What the task requires: Could you set down exactly the lines in the records below between the line holding "Definition t := list (K * V)." and the line holding "[ENERGY_SPIKE; EQUIPMENT_FAILURE; EFFICIENCY_DROP;", inclusive?

Stored data:
^^^^^^^^

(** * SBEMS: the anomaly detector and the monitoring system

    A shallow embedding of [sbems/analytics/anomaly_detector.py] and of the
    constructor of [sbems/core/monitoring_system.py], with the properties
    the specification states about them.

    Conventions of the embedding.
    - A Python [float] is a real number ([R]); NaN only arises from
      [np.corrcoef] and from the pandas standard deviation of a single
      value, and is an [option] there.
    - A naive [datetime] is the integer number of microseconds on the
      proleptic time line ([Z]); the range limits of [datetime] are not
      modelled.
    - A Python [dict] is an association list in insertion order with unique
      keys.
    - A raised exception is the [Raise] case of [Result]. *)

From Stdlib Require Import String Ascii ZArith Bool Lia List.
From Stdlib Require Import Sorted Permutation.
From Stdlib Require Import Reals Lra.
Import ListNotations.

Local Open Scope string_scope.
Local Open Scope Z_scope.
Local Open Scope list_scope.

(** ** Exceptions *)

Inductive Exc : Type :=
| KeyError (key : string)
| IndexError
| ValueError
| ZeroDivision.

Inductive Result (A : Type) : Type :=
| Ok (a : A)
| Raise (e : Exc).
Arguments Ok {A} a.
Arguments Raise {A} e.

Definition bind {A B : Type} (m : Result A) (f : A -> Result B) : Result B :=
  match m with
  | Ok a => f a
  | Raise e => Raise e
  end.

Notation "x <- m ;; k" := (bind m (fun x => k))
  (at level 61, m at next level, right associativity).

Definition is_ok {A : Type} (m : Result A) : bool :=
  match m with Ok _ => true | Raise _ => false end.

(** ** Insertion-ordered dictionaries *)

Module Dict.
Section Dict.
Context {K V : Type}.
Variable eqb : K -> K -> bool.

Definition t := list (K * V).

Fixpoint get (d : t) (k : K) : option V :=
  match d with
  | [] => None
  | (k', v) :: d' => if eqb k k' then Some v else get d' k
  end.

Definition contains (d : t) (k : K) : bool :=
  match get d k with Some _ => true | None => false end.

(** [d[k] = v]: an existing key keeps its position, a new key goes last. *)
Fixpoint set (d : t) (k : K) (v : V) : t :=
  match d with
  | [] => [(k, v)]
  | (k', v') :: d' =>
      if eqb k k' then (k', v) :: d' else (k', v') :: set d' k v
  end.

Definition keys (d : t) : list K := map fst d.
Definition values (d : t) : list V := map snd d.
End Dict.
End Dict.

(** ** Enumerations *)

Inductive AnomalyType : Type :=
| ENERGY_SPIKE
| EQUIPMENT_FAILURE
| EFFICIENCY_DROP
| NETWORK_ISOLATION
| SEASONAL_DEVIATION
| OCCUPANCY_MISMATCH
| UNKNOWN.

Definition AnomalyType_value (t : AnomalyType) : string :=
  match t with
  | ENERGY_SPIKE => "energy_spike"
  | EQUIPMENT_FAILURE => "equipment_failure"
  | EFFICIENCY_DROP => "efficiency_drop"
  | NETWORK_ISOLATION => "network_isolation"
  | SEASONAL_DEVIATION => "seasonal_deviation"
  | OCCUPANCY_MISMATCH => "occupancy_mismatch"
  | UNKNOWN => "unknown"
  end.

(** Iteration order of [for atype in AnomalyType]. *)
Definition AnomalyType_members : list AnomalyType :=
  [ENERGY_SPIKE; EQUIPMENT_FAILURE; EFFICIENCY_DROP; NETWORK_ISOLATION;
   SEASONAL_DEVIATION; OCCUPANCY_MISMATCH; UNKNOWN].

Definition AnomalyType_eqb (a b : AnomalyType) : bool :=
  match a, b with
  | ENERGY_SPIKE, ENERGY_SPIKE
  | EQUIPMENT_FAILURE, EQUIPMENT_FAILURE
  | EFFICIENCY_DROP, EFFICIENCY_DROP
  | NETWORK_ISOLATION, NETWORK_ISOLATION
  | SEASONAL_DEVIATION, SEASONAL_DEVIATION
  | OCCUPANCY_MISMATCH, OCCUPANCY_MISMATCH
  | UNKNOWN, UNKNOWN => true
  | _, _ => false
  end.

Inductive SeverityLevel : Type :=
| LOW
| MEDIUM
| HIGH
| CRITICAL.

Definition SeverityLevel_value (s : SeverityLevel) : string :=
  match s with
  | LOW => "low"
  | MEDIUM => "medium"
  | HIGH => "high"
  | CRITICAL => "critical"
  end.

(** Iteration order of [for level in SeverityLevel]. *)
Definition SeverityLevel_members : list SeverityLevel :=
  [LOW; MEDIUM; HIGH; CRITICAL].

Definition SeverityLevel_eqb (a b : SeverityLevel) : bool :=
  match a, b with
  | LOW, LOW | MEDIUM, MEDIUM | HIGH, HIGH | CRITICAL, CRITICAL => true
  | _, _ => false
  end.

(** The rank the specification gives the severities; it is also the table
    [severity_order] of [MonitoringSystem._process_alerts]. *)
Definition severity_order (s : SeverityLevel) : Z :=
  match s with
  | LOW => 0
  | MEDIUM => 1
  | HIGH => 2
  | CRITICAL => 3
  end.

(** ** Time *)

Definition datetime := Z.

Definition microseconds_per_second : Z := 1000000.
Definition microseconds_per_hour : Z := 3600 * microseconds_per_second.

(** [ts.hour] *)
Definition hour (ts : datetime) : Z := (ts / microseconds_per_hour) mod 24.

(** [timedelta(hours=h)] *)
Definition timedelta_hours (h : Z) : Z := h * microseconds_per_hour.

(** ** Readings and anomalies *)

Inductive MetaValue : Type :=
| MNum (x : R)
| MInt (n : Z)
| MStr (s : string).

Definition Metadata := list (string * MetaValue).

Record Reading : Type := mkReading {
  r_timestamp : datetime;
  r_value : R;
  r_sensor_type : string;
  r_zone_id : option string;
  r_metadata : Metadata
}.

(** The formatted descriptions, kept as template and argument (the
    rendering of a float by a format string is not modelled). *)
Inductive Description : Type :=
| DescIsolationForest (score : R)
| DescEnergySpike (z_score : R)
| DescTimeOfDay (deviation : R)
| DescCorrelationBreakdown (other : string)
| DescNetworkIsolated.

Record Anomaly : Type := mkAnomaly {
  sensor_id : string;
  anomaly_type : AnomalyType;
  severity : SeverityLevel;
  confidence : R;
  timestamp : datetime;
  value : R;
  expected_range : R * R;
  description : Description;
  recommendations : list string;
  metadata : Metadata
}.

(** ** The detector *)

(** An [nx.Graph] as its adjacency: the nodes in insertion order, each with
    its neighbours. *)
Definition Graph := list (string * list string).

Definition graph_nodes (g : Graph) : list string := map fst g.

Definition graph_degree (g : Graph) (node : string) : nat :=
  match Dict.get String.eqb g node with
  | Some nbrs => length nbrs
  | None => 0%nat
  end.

^^^^^^^^

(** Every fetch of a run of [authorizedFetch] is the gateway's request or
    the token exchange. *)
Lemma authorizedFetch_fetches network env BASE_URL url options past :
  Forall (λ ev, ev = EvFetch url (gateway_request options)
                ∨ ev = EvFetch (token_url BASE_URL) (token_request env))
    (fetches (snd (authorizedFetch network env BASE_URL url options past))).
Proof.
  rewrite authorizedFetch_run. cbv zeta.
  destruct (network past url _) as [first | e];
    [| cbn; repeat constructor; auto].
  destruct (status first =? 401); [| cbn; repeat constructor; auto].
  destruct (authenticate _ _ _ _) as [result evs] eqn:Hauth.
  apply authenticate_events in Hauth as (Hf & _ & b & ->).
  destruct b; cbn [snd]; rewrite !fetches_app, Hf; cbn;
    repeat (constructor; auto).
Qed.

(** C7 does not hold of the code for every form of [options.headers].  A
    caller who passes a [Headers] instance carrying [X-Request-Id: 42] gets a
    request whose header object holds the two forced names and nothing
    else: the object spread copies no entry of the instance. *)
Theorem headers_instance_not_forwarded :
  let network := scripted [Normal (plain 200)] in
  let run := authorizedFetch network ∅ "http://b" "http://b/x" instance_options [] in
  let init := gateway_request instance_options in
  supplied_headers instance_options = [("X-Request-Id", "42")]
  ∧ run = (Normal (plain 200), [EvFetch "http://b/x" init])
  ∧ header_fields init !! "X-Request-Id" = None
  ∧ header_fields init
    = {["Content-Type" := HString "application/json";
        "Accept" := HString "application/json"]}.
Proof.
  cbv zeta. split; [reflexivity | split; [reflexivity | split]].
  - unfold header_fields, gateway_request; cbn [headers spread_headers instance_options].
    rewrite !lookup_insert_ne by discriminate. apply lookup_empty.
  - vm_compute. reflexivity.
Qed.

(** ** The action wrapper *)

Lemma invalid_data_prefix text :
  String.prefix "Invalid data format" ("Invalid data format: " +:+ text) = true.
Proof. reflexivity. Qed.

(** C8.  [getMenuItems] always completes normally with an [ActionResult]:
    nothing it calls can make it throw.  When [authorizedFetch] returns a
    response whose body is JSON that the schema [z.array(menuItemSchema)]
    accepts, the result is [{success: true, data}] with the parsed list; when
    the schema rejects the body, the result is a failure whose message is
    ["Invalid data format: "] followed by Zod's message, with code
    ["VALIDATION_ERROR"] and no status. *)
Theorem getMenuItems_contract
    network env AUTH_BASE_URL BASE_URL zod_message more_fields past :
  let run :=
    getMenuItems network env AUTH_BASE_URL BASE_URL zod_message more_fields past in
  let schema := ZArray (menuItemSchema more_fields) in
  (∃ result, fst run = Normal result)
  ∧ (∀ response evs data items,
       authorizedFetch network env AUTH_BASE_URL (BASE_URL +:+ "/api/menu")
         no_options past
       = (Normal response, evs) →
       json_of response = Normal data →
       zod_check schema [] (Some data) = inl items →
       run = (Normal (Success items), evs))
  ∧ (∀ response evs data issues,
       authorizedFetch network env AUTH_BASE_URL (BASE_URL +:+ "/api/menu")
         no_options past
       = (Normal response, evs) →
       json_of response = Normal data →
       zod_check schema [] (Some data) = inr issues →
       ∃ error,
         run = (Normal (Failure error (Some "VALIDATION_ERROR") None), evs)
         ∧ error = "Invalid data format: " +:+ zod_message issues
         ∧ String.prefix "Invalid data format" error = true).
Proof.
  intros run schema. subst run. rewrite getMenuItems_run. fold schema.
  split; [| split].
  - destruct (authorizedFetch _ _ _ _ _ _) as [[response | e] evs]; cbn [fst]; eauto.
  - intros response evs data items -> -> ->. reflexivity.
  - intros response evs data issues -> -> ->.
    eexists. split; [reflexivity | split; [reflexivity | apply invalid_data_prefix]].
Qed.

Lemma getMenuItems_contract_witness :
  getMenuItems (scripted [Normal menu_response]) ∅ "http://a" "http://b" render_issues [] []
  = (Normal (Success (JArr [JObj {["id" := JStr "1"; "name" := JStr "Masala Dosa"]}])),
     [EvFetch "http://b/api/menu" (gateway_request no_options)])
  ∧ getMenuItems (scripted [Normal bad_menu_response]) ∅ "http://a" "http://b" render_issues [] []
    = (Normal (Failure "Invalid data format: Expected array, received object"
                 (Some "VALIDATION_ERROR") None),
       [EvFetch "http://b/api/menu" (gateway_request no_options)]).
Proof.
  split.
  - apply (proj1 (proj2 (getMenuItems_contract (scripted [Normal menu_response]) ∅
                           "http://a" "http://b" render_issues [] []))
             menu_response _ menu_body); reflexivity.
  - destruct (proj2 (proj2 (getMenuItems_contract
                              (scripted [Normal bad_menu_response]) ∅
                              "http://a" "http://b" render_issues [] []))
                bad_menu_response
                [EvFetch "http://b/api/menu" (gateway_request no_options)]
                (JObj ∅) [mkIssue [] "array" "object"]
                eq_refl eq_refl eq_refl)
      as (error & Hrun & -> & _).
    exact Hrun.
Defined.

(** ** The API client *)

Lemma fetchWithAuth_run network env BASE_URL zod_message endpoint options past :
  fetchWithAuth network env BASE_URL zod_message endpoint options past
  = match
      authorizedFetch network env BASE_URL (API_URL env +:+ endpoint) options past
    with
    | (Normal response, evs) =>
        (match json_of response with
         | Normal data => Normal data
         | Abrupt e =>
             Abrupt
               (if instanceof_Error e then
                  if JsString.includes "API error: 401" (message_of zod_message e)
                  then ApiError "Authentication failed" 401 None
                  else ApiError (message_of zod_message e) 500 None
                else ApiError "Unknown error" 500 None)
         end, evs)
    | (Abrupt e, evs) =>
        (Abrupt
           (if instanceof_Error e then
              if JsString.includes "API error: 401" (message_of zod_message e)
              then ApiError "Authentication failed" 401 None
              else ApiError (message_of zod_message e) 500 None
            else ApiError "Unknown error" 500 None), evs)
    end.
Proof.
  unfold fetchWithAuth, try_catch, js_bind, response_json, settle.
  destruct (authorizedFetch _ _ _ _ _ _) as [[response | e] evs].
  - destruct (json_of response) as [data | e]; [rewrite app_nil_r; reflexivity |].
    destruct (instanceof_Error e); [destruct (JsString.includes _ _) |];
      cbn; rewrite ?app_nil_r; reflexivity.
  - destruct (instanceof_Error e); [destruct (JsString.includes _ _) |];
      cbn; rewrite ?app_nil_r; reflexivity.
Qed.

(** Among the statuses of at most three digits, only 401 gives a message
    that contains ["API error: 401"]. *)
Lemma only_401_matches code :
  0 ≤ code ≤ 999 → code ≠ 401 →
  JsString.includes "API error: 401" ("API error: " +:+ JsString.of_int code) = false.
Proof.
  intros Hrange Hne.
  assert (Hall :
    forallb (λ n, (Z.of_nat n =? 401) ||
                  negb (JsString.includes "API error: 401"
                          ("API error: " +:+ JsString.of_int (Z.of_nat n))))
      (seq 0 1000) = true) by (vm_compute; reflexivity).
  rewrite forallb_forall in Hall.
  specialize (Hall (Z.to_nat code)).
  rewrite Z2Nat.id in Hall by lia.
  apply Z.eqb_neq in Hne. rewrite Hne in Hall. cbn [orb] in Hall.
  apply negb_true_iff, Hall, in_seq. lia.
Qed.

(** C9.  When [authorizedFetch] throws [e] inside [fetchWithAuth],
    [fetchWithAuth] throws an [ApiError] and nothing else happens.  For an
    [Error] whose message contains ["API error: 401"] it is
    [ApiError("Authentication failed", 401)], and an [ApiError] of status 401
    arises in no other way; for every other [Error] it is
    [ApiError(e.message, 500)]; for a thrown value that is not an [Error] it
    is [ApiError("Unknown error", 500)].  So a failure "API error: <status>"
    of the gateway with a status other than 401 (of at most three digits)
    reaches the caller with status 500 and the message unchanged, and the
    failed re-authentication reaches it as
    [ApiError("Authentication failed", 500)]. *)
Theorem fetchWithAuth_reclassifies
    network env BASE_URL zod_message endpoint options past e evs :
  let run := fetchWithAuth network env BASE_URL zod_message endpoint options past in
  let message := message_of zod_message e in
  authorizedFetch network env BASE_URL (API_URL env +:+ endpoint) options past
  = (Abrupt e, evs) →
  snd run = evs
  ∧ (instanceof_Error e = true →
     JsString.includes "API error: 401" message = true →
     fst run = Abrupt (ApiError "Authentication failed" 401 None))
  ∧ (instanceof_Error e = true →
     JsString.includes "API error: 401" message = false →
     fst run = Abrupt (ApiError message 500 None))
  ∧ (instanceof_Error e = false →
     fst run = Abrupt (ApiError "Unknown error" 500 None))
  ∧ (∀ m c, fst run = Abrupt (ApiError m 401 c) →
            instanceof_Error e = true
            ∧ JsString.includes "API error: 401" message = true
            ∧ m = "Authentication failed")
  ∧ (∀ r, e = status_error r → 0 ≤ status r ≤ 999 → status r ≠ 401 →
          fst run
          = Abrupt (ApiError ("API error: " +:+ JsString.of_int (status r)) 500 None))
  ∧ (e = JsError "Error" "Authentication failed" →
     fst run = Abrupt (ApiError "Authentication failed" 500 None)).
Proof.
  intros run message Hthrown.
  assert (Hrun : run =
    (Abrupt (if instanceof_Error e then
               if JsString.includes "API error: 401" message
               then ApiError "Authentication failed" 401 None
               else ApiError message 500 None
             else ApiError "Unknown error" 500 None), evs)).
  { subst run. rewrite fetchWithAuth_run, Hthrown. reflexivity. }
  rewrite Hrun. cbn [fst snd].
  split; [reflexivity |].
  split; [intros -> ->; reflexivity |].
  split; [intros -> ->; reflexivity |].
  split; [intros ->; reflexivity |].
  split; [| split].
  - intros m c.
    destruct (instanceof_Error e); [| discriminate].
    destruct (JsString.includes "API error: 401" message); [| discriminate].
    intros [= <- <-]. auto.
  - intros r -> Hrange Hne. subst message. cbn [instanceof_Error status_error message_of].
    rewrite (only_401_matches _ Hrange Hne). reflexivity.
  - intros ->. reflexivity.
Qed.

^^^^^^^^

Solution for this exercise:
Definition t := list (K * V).

Fixpoint get (d : t) (k : K) : option V :=
  match d with
  | [] => None
  | (k', v) :: d' => if eqb k k' then Some v else get d' k
  end.

Definition contains (d : t) (k : K) : bool :=
  match get d k with Some _ => true | None => false end.

(** [d[k] = v]: an existing key keeps its position, a new key goes last. *)
Fixpoint set (d : t) (k : K) (v : V) : t :=
  match d with
  | [] => [(k, v)]
  | (k', v') :: d' =>
      if eqb k k' then (k', v) :: d' else (k', v') :: set d' k v
  end.

Definition keys (d : t) : list K := map fst d.
Definition values (d : t) : list V := map snd d.
End Dict.
End Dict.

(** ** Enumerations *)

Inductive AnomalyType : Type :=
| ENERGY_SPIKE
| EQUIPMENT_FAILURE
| EFFICIENCY_DROP
| NETWORK_ISOLATION
| SEASONAL_DEVIATION
| OCCUPANCY_MISMATCH
| UNKNOWN.

Definition AnomalyType_value (t : AnomalyType) : string :=
  match t with
  | ENERGY_SPIKE => "energy_spike"
  | EQUIPMENT_FAILURE => "equipment_failure"
  | EFFICIENCY_DROP => "efficiency_drop"
  | NETWORK_ISOLATION => "network_isolation"
  | SEASONAL_DEVIATION => "seasonal_deviation"
  | OCCUPANCY_MISMATCH => "occupancy_mismatch"
  | UNKNOWN => "unknown"
  end.

(** Iteration order of [for atype in AnomalyType]. *)
Definition AnomalyType_members : list AnomalyType :=
  [ENERGY_SPIKE; EQUIPMENT_FAILURE; EFFICIENCY_DROP; NETWORK_ISOLATION;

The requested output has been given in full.